If you remember at the club, I've described Geese-Sorone's book as one of my favorite books of all time.
Absolute hero of mine.
So what she does with Albert Speer, who is the architect for Hitler, he's the one who designs all those monstrously large buildings.
He then also takes over some of the work camps where, you know, materials are cut and huge.
and the rivets are made for his visions of architecture.
And Gita keeps saying, but Albert, you must have known.
You must have known that they were Jewish slaves who were doing this work for you.
You must have known that when contingents of men disappeared from your workforce,
where they were going, they were being sent to Ashwitz and Trublinka, you must have known.
And she'd be it all the way through.
It says, I did not know, I did not know.
At Nuremberg, his life is spared where others of his calibre in the Nazi machine are hanged.
It's because he's the only one who says, I take responsibility.
I didn't know, but all of these evil things that have happened, I take responsibility.
And so Spir is spared.
But Geith is not happy with that.
She keeps going after him.
But how could you not have known?
And she produces work order after work order, showing his signature, saying that he knew that men were disappearing on his watch.
And it's chipping away at a man's self-delusion, perhaps, that, you know, she finally gets to the truth of what he knew.
and it is a truth that will ultimately break him completely.
But Hoffman, you know, not so much.
I mean, you know, this man is such a shameless tart of a man.
So let's talk about his end.
This is not the ending we want to this story, because he basically gets off, doesn't he?
He's released and he gets his pictures back.
And he gets his money.
I mean, he makes money off this.
So he's released in 1950.
He is, though, determined to capitalize on his links and his intimate knowledge of Hitler.
So he brings out this 10-part autobiographical series called Hoffman's Tales in 1950.
It's published in Munich Illustratiat magazine and its interviews that take place in some of his pictures.
And then he comes out with this book, this book of memoirs in 1955.
Under the title Hitler was my friend.
I mean, just absolutely bonkers.
He doesn't though.
I mean, you might be happy to hear it get much time to enjoy this sort of second lease of life because he dies in 1957.
So, you know, a year after all this stuff is returned him by the Bavarian government in 1950.
He dies in 1957, he's 72 years of age.
He lies in a family grave near Munich.
And if you were to visit that graveyard, you would miss the gravestone.
It's sort of largely been reclaimed by nature.
Covered in ivy, yeah.
When we hear stories of the Nazis and of Hitler and the bunker and everything,
we're used to hearing a terrible end for those involved with the crimes of the Nazis.
were used to them dying in prison or being hung after the Nureberg trials or moments of
catharsis as they admit their guilt and see the error of their ways.
What's so troubling about this story and why this is an important story, I think,
is that Hoffman doesn't apologise for what he's done.
He publishes his memoir, Hitler was my friend.
He dies with his art collection intact, and he dies without having admitted his guilt
in any of this.
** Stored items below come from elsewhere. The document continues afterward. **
Example define_randvar_round_trip_witness :
  exists w1, var_define_randvar "$x" fresh_world = Ret (Some 0%nat) w1 /\
    var_class_of (var_at w1 0) = VAR_TYPE_RANDOM /\
    var_randptr (var_at w1 0) = Some 0%nat /\
    var_find_randvar "$x" w1 = Ret (Some 0%nat) w1 /\
    var_find_randvar "$x" shadowed_world =
      Ret None (logged_error ("Found variable $x not random" +:+ nl) shadowed_world).
Proof.
  destruct (define_randvar_round_trip "$x" fresh_world)
    as (w1 & Hd & _ & _ & _ & Hc & _ & Hp & _ & _ & _ & _ & Hf & _ & _ & _ & Hnot & _);
    [valid_world|reflexivity|vm_compute; repeat constructor..|].
  exists w1. repeat apply conj; [exact Hd|exact Hc|exact Hp|exact Hf|].
  exact (Hnot shadowed_world 1%nat eq_refl eq_refl).
Defined.

(** [$r] could not be given a distribution; printing it reads through
    [NULL]. *)
Example printing_a_random_variable_without_distribution_witness :
  var_define_randvar "$r" no_randdist_world = Ret None orphan_world /\
  var_to_string "$r" orphan_world = Fault orphan_world /\
  var_randvar_to_string "$r" RAND_PARAM_TYPE orphan_world = Fault orphan_world.
Proof.
  destruct (printing_a_random_variable_without_distribution "$r" orphan_world)
    as (H & _).
  destruct (H 0%nat eq_refl eq_refl eq_refl) as (_ & Hs & Hp).
  repeat apply conj; [reflexivity|exact Hs|exact (Hp RAND_PARAM_TYPE eq_refl)].
Defined.

(** The name [s] takes two of the four bytes; the text does not fit in
    the two that are left. *)
Example string_that_does_not_fit_leaves_empty_variable_witness :
  exists w1, var_lvar_assign_string "$s" "abcdef" tight_world = Ret None w1 /\
    local_bound "s" tight_world w1 0 /\
    var_set_of (var_at w1 0) = VAR_TYPE_NONE_SET.
Proof.
  destruct (string_that_does_not_fit_leaves_empty_variable "$s" tight_world)
    as (H & _); [valid_world|vm_compute; repeat constructor|].
  destruct (H "abcdef") as (w1 & Hr & Hb & _ & Hs & _);
    [vm_compute; repeat constructor|vm_compute; lia|].
  exists w1. split; [exact Hr|]. split; [exact Hb|exact Hs].
Defined.

Example local_assignment_round_trip_witness :
  exists w1, var_lvar_assign_integer "$x" 5 random_world = Ret (Some 1%nat) w1 /\
    local_bound "x" random_world w1 1 /\
    var_integer (var_at w1 1) = 5%Z.
Proof.
  destruct (local_assignment_round_trip "$x" random_world) as (H & _);
    [valid_world|vm_compute; repeat constructor..|].
  destruct (H 5%Z) as (w1 & Hr & Hb & _ & _ & _ & Hv).
  exists w1. split; [exact Hr|]. split; [exact Hb|exact Hv].
Defined.


(** Printing the unknown [$x] twice: the first call allocates. *)
Example special_lookup_of_a_plain_name_witness :
  var_to_string "$x" fresh_world =
    Ret None (alloc_world "x" VAR_TYPE_SPECIAL fresh_world) /\
  var_to_string "$x" (alloc_world "x" VAR_TYPE_SPECIAL fresh_world) =
    Ret None (alloc_world "x" VAR_TYPE_SPECIAL fresh_world) /\
  shm_var_special_list (alloc_world "x" VAR_TYPE_SPECIAL fresh_world) = [0%nat].
Proof.
  destruct (special_lookup_of_a_plain_name "x" fresh_world) as (_ & _ & _ & H);
    [discriminate|discriminate|valid_world|].
  destruct H as (_ & _ & Hl & _ & _ & _ & _ & _ & Hs & _);
    [reflexivity|vm_compute; repeat constructor..|].
  destruct (Hs "$"%char eq_refl) as (H1 & H2).
  repeat apply conj; [exact H1|exact H2|exact Hl].
Defined.

(** With no variable left, the lookup of [(HOME)] reads through [NULL]. *)
Example special_lookup_without_arena_faults_witness :
  exists w1, var_ref_attr "$(HOME)" no_var_world = Fault w1 /\
    log w1 = [(LOG_ERROR, "Out of memory for variables")].
Proof.
  destruct (special_lookup_without_arena_faults "(HOME)" no_var_world)
    as (w1 & msg & Hr & Hl & _ & _ & _ & Hc);
    [by right|reflexivity|by left|].
  destruct (Hc "$"%char eq_refl) as (_ & Href).
  exists w1. split; [exact Href|].
  clear Hc Href.
  assert (Hf : var_find_special "(HOME)" no_var_world =
               Fault (logged_error "Out of memory for variables" no_var_world))
    by reflexivity.
  rewrite Hf in Hr. injection Hr as <-. reflexivity.
Defined.

(** [(HOME] lacks its parenthesis. *)
Example special_name_that_matches_nothing_witness :
  var_find_special "(HOME" fresh_world =
  Ret None
    (logged_error "Cannot find environment variable (HOME"
       (alloc_world "(HOME" VAR_TYPE_SPECIAL fresh_world)).
Proof.
  destruct (special_name_that_matches_nothing "HOME" fresh_world
              (alloc_world "(HOME" VAR_TYPE_SPECIAL fresh_world) 0) as (H & _).
  apply H; [|discriminate].
  right. repeat apply conj; try reflexivity; vm_compute; repeat constructor.
Defined.

(** A name of five characters in a segment with four bytes of text. *)
Example var_alloc_cmn_three_outcomes_witness :
  exists w', var_alloc_cmn "abcd" VAR_TYPE_NORMAL tight_world = Ret None w' /\
    length (shm_vars w') = 1%nat /\ shm_var_list w' = [] /\
    ipc_free_var w' = 7%nat.
Proof.
  destruct (var_alloc_cmn_three_outcomes "abcd" VAR_TYPE_NORMAL tight_world)
    as (_ & H & _).
  destruct H as (w' & Hr & Hv & Hf & _ & _ & Hg & _);
    [vm_compute; repeat constructor|vm_compute; lia|].
  exists w'. repeat apply conj; [exact Hr|by rewrite Hv|exact Hg|exact Hf].
Defined.

(** A second reference to the unset [$x] takes a second descriptor. *)
Example failed_reference_uses_a_descriptor_witness :
  ipc_free_avd unset_world = 7%nat /\
  exists w1, var_ref_attr "$x" unset_world = Ret None w1 /\
    ipc_free_avd w1 = 6%nat.
Proof.
  split; [reflexivity|].
  destruct (failed_reference_uses_a_descriptor "$x" 1 unset_world) as (H & _);
    [reflexivity|].
  destruct H as (Hr & Ha & _); [vm_compute; repeat constructor|reflexivity|].
  eexists. split; [exact Hr|exact Ha].
Defined.


(** Reading the random [$x] as a double samples its distribution and
    touches no variable. *)
Example readers_write_nothing_witness :
  exists v w', avd_get_dbl (Some (AvdRandvar (Some 0%nat))) random_world = Ret v w' /\
    shm_vars w' = shm_vars random_world /\ log w' = log random_world.
Proof.
  destruct (readers_write_nothing (Some (AvdRandvar (Some 0%nat))) random_world)
    as (_ & (v & w' & Hr & Hs & Hl & _) & _).
  exists v, w'. split; [exact Hr|]. split; [apply Hs|].
  destruct Hl as [Hl|(msg & Hl)]; [exact Hl|].
  assert (Hc : avd_get_dbl (Some (AvdRandvar (Some 0%nat))) random_world =
               Ret (7%Z : @double whole_double) random_world) by reflexivity.
  rewrite Hc in Hr. injection Hr as _ <-.
  apply (f_equal length) in Hl. rewrite length_app in Hl. simpl in Hl. lia.
Defined.

End Examples.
So I think it's a salutary lesson that in the sense justice is not always done,
that there are horrific, unredeemed stories from these horrors. And that Hoffman, who has made so much
money from the Nazis, dies in his bed surrounded by his family. It's not the ending we want,
but that is the ending that history gives us. Never promised you a rose garden, just interesting
stories. And we've got another very interesting story in the next episode for you. We're going to
discussing the man behind the most iconic photo of Winston Churchill. It's the face on the five-pound
note. The photographer's story though, oh my God, it is so fascinating, a refugee who flees the
horrors of the Armenian genocide to become one of the richest photographers in the world, where
you've got, you know, sort of A-listers absolutely banging down his door to be photographed by him.
His name is Karsh. You'll hear all about him in the next episode. But till the next time we
meet, it's goodbye from me, Anita Arnand.
And goodbye from me, William Thurimpool.